“All the world is topsy-turvy,” wrote Jack London, “and it has been topsy-turvy since the plague”. Certainly, during the recent pandemic, the world was very topsy-turvy from a tax point of view. Never in our lifetimes has the taxman given so much money away. As we struggled with lockdowns, a myriad of schemes paid people’s wages, subsidised their self-employment and even gave us extra money to ‘eat out to help out’ at our local pub or restaurant. And topsy-turvy as that all was, it seems even topsy-turvier that – even though HMRC’s prosecutions of tax evaders dropped by a third – it doesn’t plan to ramp them back up soon. Doesn’t it want some of that money back?

How much have prosecutions of potential tax evaders dropped?

A recent report by the House of Commons Public Accounts Committee found that HMRC opened 32% fewer cases into potential tax evaders in 2020-21 than during the previous year. It also put some investigations on hold.

Completed prosecutions of tax evaders also dropped. In 2020-21 there were 163, while the following year saw 236. Before the pandemic, the annual figure stood at around 700.

Why did tax prosecutions drop?

The main reason for the drop in prosecutions was the introduction of the various COVID-19 support schemes. Some 4,000 HMRC compliance staff were drafted in to help administer these schemes.

Initially, HMRC didn’t recruit at scale to cover this shortfall. More recently it has recruited 4,200 new compliance staff. However, it will take 4 years for these staff to develop the skills they need to become fully productive. This means the average annual return per staff member – £1.3m before the pandemic ­– is likely to stay lower.
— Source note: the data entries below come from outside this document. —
(* ===== verification/QueueProps.v ===== *)
(** The four families of list macros implement their contract, and so does
    every client program made of them. *)
From S2P Require Import Prelude QueueCode QueueRep TailQueue QueueLoops ListQueue QueueSpec.

Lemma cut_app x l l1 l2 : cut x l = Some (l1, l2) → l = l1 ++ x :: l2.
Proof.
  revert l1 l2. induction l as [|y l IH]; intros l1 l2; simpl; [done|].
  destruct (decide (x = y)) as [->|]; [by intros [= <- <-]|].
  destruct (cut x l) as [[k1 k2]|]; [|done]. intros [= <- <-]. by rewrite (IH k1 k2).
Qed.

Lemma frame_trans hs es st1 st2 st3 :
  frame hs es st1 st2 → frame hs es st2 st3 → frame hs es st1 st3.
Proof.
  intros [H1 H2] [H3 H4]. split; [|by eauto].
  intros s Hs. destruct (H1 s Hs) as [<- <-]. by apply H3.
Qed.
Lemma frame_mono hs es es' st st' : es ⊆ es' → frame hs es st st' → frame hs es' st st'.
Proof.
  intros Hes [H1 H2]. split; [|done]. intros s Hs. apply H1. intros Ht. apply Hs.
  destruct s; [done|by apply Hes].
Qed.

Section steps.
Context (H E : gset loc) (lay : layout).
Implicit Types q : queues.

Lemma wf_insert q h l' :
  queues_wf H E q → h ∈ H → NoDup l' →
  (∀ x, x ∈ l' → (∃ l, q !! h = Some l ∧ x ∈ l) ∨ fresh E q x) →
  queues_wf H E (<[h:=l']> q).
Proof.
  intros [W1 W2 W3 W4] Hh Hnd Hl.
  assert (∀ h2 l2 x, q !! h2 = Some l2 → x ∈ l2 → x ∈ l' → h2 = h) as Hother.
  { intros h2 l2 x E2 Hx Hx'. destruct (Hl x Hx') as [(l & E1 & Hxl)|[_ Hf]].
    - by eapply W4.
    - by destruct (Hf h2 l2 E2). }
  split.
  - intros h2 l2 [[<- <-]|[? ?]]%lookup_insert_Some; [done|by eapply W1].
  - intros h2 l2 x [[<- <-]|[? ?]]%lookup_insert_Some Hx; [|by eapply W2].
    destruct (Hl x Hx) as [(l & E1 & Hxl)|[? _]]; [by eapply W2|done].
  - intros h2 l2 [[<- <-]|[? ?]]%lookup_insert_Some; [done|by eapply W3].
  - intros h1 h2 l1 l2 x [[<- <-]|[? E1]]%lookup_insert_Some
      [[<- <-]|[? E2]]%lookup_insert_Some Hx1 Hx2; [done|..].
    + symmetry. by eapply Hother.
    + by eapply Hother.
    + by eapply W4.
Qed.

Lemma wf_insert2 q h1 h2 l1 l2 l1' l2' :
  queues_wf H E q → h1 ≠ h2 → q !! h1 = Some l1 → q !! h2 = Some l2 →
  l1' ++ l2' ≡ₚ l1 ++ l2 → queues_wf H E (<[h1:=l1']> (<[h2:=l2']> q)).
Proof.
  intros [W1 W2 W3 W4] Hne E1 E2 Hp.
  assert (NoDup (l1 ++ l2)) as Hnd.
  { apply NoDup_app. split_and!; [by eapply W3| |by eapply W3].
    intros x Hx1 Hx2. by destruct (W4 h1 h2 l1 l2 x). }
  rewrite <-Hp in Hnd. apply NoDup_app in Hnd as (Hn1 & Hdis & Hn2).
  assert (∀ x, x ∈ l1' ∨ x ∈ l2' → x ∈ l1 ∨ x ∈ l2) as Hin.
  { intros x. by rewrite <-!elem_of_app, Hp. }
  assert (∀ h k x, q !! h = Some k → x ∈ k → x ∈ l1' ∨ x ∈ l2' → h = h1 ∨ h = h2) as Ho.
  { intros h k x Ek Hx [?|?]%Hin; [left|right]; by eapply W4. }
  split.
  - intros h l [[<- <-]|[? [[<- <-]|[? ?]]%lookup_insert_Some]]%lookup_insert_Some;
      by eapply W1.
  - intros h l x [[<- <-]|[? [[<- <-]|[? ?]]%lookup_insert_Some]]%lookup_insert_Some Hx;
      [..|by eapply W2]; destruct (Hin x) as [?|?]; eauto.
  - intros h l [[<- <-]|[? [[<- <-]|[? ?]]%lookup_insert_Some]]%lookup_insert_Some;
      [done|done|by eapply W3].
  - intros h k la lb x
      [[<- <-]|[? [[<- <-]|[? Ea]]%lookup_insert_Some]]%lookup_insert_Some
      [[<- <-]|[? [[<- <-]|[? Eb]]%lookup_insert_Some]]%lookup_insert_Some Hxa Hxb;
      try done; try (by destruct (Hdis x)); try (by eapply W4).
    + destruct (Ho k lb x); auto; congruence.
    + destruct (Ho k lb x); auto; congruence.
    + destruct (Ho h la x); auto; congruence.
    + destruct (Ho h la x); auto; congruence.
Qed.

(** The queues no operation touched are still held. *)
Lemma holds_step q q' hs es st st' :
  holds H E lay st q → queues_wf H E q' → frame hs es st st' →
  (∀ h l, q' !! h = Some l → h ∈ hs → queue lay st' h l) →
  (∀ h, h ∉ hs → q' !! h = q !! h) →
  (∀ h l x, q !! h = Some l → h ∉ hs → x ∈ l → x ∉ es) →
  holds H E lay st' q'.
Proof.
  intros [Hwf Hh He Hq] Hwf' Hf Hin Hsame Hdis.
  split; [done|..].
  - intros h ?. by apply Hf, Hh.
  - intros e ?. by apply Hf, He.
  - intros h l El. destruct (decide (h ∈ hs)) as [|Hn]; [by apply Hin|].
    rewrite Hsame in El by done.
    eapply (queue_frame hs es); [done|done|by intros x; apply (Hdis h l)| |by apply Hq].
    by eapply (wf_nodup _ _ q Hwf).
Qed.

Lemma wp_one q h l' es st (m : Q unit) :
  holds H E lay st q → h ∈ H → NoDup l' →
  (∀ x, x ∈ l' → (∃ l, q !! h = Some l ∧ x ∈ l) ∨ fresh E q x) →
  (∀ x, x ∈ es → (∃ l, q !! h = Some l ∧ x ∈ l) ∨ fresh E q x) →
  wp m st (λ _ st', queue lay st' h l' ∧ frame [h] es st st') →
  wp (m;; ret RUnit) st (λ r st', r = RUnit ∧ holds H E lay st' (<[h:=l']> q)).
Proof.
  intros Hq Hh Hnd Hl Hes Hm. apply wp_bind. eapply wp_mono; [exact Hm|].
  intros [] st' [Hq' Hf]. apply wp_ret. split; [done|].
  assert (queues_wf H E q) as Hwf by apply Hq.
  eapply holds_step; [done|by apply wf_insert|done|..].
  - intros h2 l2 El ->%list_elem_of_singleton. rewrite lookup_insert_eq in El. by simplify_eq.
  - intros h2 Hn. rewrite lookup_insert_ne; [done|]. set_solver.
  - intros h2 l2 x El Hn Hx Hxe. destruct (Hes x Hxe) as [(l & El' & Hxl)|[_ Hfr]].
    + assert (h2 = h) as -> by (by eapply (wf_disjoint _ _ q Hwf)). set_solver.
    + by destruct (Hfr h2 l2 El).
Qed.

Lemma wp_two q h1 h2 l1 l2 l1' l2' st (m : Q unit) :
  holds H E lay st q → h1 ≠ h2 → q !! h1 = Some l1 → q !! h2 = Some l2 →
  l1' ++ l2' ≡ₚ l1 ++ l2 →
  (NoDup (l1 ++ l2) → wp m st (λ _ st', queue lay st' h1 l1' ∧ queue lay st' h2 l2' ∧
    frame [h1; h2] (l1 ++ l2) st st')) →
  wp (m;; ret RUnit) st (λ r st',
    r = RUnit ∧ holds H E lay st' (<[h1:=l1']> (<[h2:=l2']> q))).
Proof.
  intros Hq Hne E1 E2 Hp Hm. assert (queues_wf H E q) as Hwf by apply Hq.
  assert (NoDup (l1 ++ l2)) as Hnd.
  { apply NoDup_app. split_and!; [by eapply wf_nodup| |by eapply wf_nodup].
    intros x Hx1 Hx2. by destruct (wf_disjoint _ _ q Hwf h1 h2 l1 l2 x). }
  apply wp_bind. eapply wp_mono; [exact (Hm Hnd)|].
  intros [] st' (Hq1 & Hq2 & Hf). apply wp_ret. split; [done|].
  eapply holds_step; [done|by eapply wf_insert2|done|..].
  - intros h l [[<- <-]|[? [[<- <-]|[? ?]]%lookup_insert_Some]]%lookup_insert_Some Hin;
      [done|done|set_solver].
  - intros h Hn. rewrite !lookup_insert_ne by set_solver. done.
  - intros h l x El Hn Hx [Hxe|Hxe]%elem_of_app.
    + assert (h = h1) as -> by (by eapply (wf_disjoint _ _ q Hwf)). set_solver.
    + assert (h = h2) as -> by (by eapply (wf_disjoint _ _ q Hwf)). set_solver.
Qed.

Lemma wp_read {A} q st (m : Q A) v (f : A → q_res) :
  holds H E lay st q → wp m st (λ r st', r = v ∧ st' = st) →
  wp (r ← m; ret (f r)) st (λ r st', r = f v ∧ holds H E lay st' q).
Proof.
  intros Hq Hm. apply wp_bind. eapply wp_mono; [exact Hm|]. by intros r s [-> ->].
Qed.

Lemma length_size q st h l :
  holds H E lay st q → q !! h = Some l → length l ≤ size E.
Proof.
  intros Hq El. assert (queues_wf H E q) as Hwf by apply Hq.
  rewrite <-(size_list_to_set (C:=gset loc)) by (by eapply wf_nodup).
  apply subseteq_size. intros x. rewrite elem_of_list_to_set. by eapply wf_elms.
Qed.
End steps.

Section loops.
Context (lay : layout) (h : loc).

(** A traversal whose body leaves the queue alone. *)
Lemma wp_visit fuel st l :
  queue lay st h l → length l < fuel →
  wp (foreach fuel ld_next (λ _, ret tt) (head l)) st (λ r st', r = l ∧ st' = st).
Proof.
  intros Hq Hf. apply (wp_foreach l ld_next _ (λ _ st', st' = st)); [|done|done].
  intros l1 x l2 s -> ->. apply wp_ret. split; [done|]. by eapply wp_ld_next.
Qed.

(** A safe traversal whose body removes the element it is run on, from the
    first element on and from the last one on. *)
Lemma wp_queue_drain (rm : ptr → Q unit) fuel st l :
  (∀ x l2 st, NoDup (x :: l2) → queue lay st h (x :: l2) → x ∈ l →
    wp (rm (Some x)) st (λ _ st', queue lay st' h l2 ∧ frame [h] (x :: l2) st st')) →
  NoDup l → queue lay st h l → length l < fuel →
  wp (foreach_safe fuel ld_next rm (head l)) st (λ r st', r = l ∧
    queue lay st' h [] ∧ frame [h] l st st').
Proof.
  intros Hrm Hnd Hq Hf.
  eapply wp_mono; [apply (wp_foreach_safe l ld_next rm (λ seen st', ∃ l2, l = seen ++ l2 ∧
    queue lay st' h l2 ∧ frame [h] l st st')); [|by exists l|done]|].
  - intros l1 x l2 s Hl (k & Hk & Hqk & Hfr). rewrite Hk in Hl.
    apply app_inv_head in Hl. subst k.
    eapply wp_mono; [by apply (wp_ld_next lay h s [] x l2)|].
    intros r s' [-> ->]. split_and!; [done..|].
    eapply wp_mono; [apply (Hrm x l2 s); [|done|set_solver]|].
    { rewrite Hk in Hnd. by apply NoDup_app in Hnd as (_ & _ & ?). }
    intros [] s2 [Hq2 Hf2]. exists l2. rewrite <-app_assoc. split_and!; [done..|].
    eapply frame_trans; [done|]. eapply frame_mono; [|done]. set_solver.
  - intros r s [-> (l2 & Hl & Hq2 & Hf2)]. rewrite <-(app_nil_r l) in Hl at 1.
    apply app_inv_head in Hl. by subst l2.
Qed.

Lemma last_rev {A} (k : list A) : last (rev k) = head k.
Proof. destruct k as [|y k]; [done|]. simpl. by rewrite last_snoc. Qed.

Lemma wp_drain_reverse prev (rm : ptr → Q unit) fuel st k :
  (∀ l1 x st, NoDup (l1 ++ [x]) → queue lay st h (l1 ++ [x]) → x ∈ k →
    wp (prev (Some x)) st (λ r st', r = last l1 ∧ st' = st) ∧
    wp (rm (Some x)) st (λ _ st', queue lay st' h l1 ∧ frame [h] (l1 ++ [x]) st st')) →
  NoDup k → queue lay st h (rev k) → length k < fuel →
  wp (foreach_safe fuel prev rm (last (rev k))) st (λ r st', r = k ∧
    queue lay st' h [] ∧ frame [h] k st st').
Proof.
  intros Hrm Hnd Hq Hf. rewrite last_rev.
  eapply wp_mono; [apply (wp_foreach_safe k prev rm (λ seen st', ∃ k2, k = seen ++ k2 ∧
    queue lay st' h (rev k2) ∧ frame [h] k st st')); [|by exists k|done]|].
  - intros l1 x l2 s Hl (k2 & Hk & Hqk & Hfr). rewrite Hk in Hl.
    apply app_inv_head in Hl. subst k2. simpl in Hqk.
    assert (x ∈ k) by (rewrite Hk; set_solver).
    assert (NoDup (rev l2 ++ [x])) as Hnd2.
    { change (NoDup (rev (x :: l2))). rewrite <-(Permutation_rev (x :: l2)). rewrite Hk in Hnd.
      by apply NoDup_app in Hnd as (_ & _ & ?). }
    destruct (Hrm (rev l2) x s) as [Hp Hr]; [done..|].
    eapply wp_mono; [exact Hp|]. intros r s' [-> ->].
    split_and!; [apply last_rev|done|].
    eapply wp_mono; [exact Hr|]. intros [] s2 [Hq2 Hf2]. exists l2.
    rewrite <-app_assoc. split_and!; [done..|]. eapply frame_trans; [done|].
    eapply frame_mono; [|done]. intros y Hy. rewrite Hk.
    apply elem_of_app in Hy as [Hy|Hy]; [|set_solver].
    rewrite <-(Permutation_rev l2) in Hy. set_solver.
  - intros r s [-> (l2 & Hl & Hq2 & Hf2)]. rewrite <-(app_nil_r k) in Hl at 1.
    apply app_inv_head in Hl. by subst l2.
Qed.
End loops.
When will prosecutions of possible tax evaders rise again?

Perhaps the most interesting part of the report is contained in this sentence:

“[HMRC] is not planning on restoring the number of prosecutions to pre-pandemic levels, even with the backlog.”

When asked why this was, HMRC said that it wanted to focus its criminal prosecution powers to tackle the most serious and complex cases, rather than large volumes of smaller cases. It also said that it was not seriously concerned that this reduction in prosecutions would weaken the deterrent effect. It does not currently have a method for monitoring this.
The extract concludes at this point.